Во время войны часто в памяти остается изуродованное тело друга или близкого родственника. Человек просит: «Помоги забыть». На что необходимо сразу же сделать рефрейминг: «Память - прекрасное свойство человеческой души. Только помнить можно по-разному. Ты хочешь вспоминать о близком тебе человеке так, чтобы ему от этого было хорошо там, а тебе - здесь? Мы это сделаем, но работать будешь ты».

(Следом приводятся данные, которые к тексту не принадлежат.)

(** The workflow the analyse task persists on [bucket], as the transform
    task loads it. *)
Definition demo_workflow : Workflow :=
  rebind (Workflow_fit (create_criteo_nvt_workflow demo_client) demo_dataset)
    demo_client.

(** ** The BigQuery export *)

(** A table reference: [dataset_ref.table(table_id)]. *)
Record TableRef := {
  tr_dataset : string;
  tr_table_id : string
}.

(** The calls [extract_table_from_bq] makes on the BigQuery client and on
    the job it gets back. *)
Inductive BqCall :=
| BqExtractTable (table_ref : TableRef) (destination_uris : string)
                 (location : string) (destination_format : string)
| BqJobResult.

(** [extract_table_from_bq(client, output_dir, dataset_ref, table_id,
    location)], by the calls it makes, in order. *)
Definition extract_table_from_bq (output_dir dataset_ref table_id : string)
    (location : string) : list BqCall :=
  let destination_format := "PARQUET" in
  let bq_glob_path := os_path_join output_dir "criteo-*.parquet" in
  let table_ref := {| tr_dataset := dataset_ref; tr_table_id := table_id |} in
  [BqExtractTable table_ref bq_glob_path location destination_format;
   BqJobResult].

(** ** More vocabulary *)

(** The files a directory listing contributes to a CSV dataset: the
    entries that are files, in the order of the listing, behind
    ["gs://"]. *)
Fixpoint listed_files (w : World) (items : list string) : list string :=
  match items with
  | [] => []
  | i :: rest =>
      match isfile w i with
      | Ok true => ("gs://" +:+ i) :: listed_files w rest
      | _ => listed_files w rest
      end
  end.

Сначала ушедшего надо похоронить, потому что, очевидно, на уровне бессознательного этого еще не сделано. Клиент сам выбирает место для могилы (лес, поле, берег моря). Пейзаж должен быть очень спокойным. Клиент окружает могилу по своему усмотрению: деревья, птицы, цветы, время года. Похоронили. Затем предлагаем ему увидеть ушедшего таким, каким тот был при жизни, в привычной обстановке, за привычным делом (мытье посуды, рубка дров). В этот момент обычно наблюдается бурная эмоциональная реакция. Ничего, пусть, до буйства никогда не доходило. Психолог контролирует ситуацию, следит за происходящим, возможно, мягко поглаживает пациента по спине. Когда основные эмоции изольются, говорим клиенту, что сейчас у него есть возможность сказать близкому человеку, вслух или про себя, все, что он чувствует к нему и в связи с его уходом. Часто при этом завязывается диалог, ушедший начинает отвечать, причем ни разу не было случая, чтобы он оттуда, где он сейчас, сказал что-нибудь «не то». Психолог дает диалогу спокойно течь, потихоньку направляя его и подводя к моменту ответственности живого перед ушедшим, которую первый готов на себя взять (это хорошая страховка от суицида): «Что ты можешь сделать, чтобы там ему было хорошо и спокойно?» Так, если погиб взрослый сын, мать берет на себя ответственность воспитывать его детей так, как это делал бы он. Часто ушедший дает понять, вербально или невербально, что ему это нравится. Потом посылаем ему ресурсы. И обязательно надо воплощать слова в конкретные образы. Например:

-    Что бы ты сейчас хотел ему туда послать вместе со своей любовью?

-    Вечность...

-   Вечность... В виде чего?

- В виде Млечного пути.

После этого нужно проводить близкого человека. Обычно он уходит сам, но иногда надо мягко помочь клиенту отпустить его, используя пресубпозицию, подразумевающую уход: «Посвети ему вослед.Освети его путь.Свети ему, пока он еще нам отсюда виден.Когда он уходит, ты, наверное, начинаешь понимать или уже понял, что чем дальше он уходит, тем ближе он становится, как Бог, который, казалось бы, так далеко, и в то же время нет никого, Кто был бы к тебе ближе.»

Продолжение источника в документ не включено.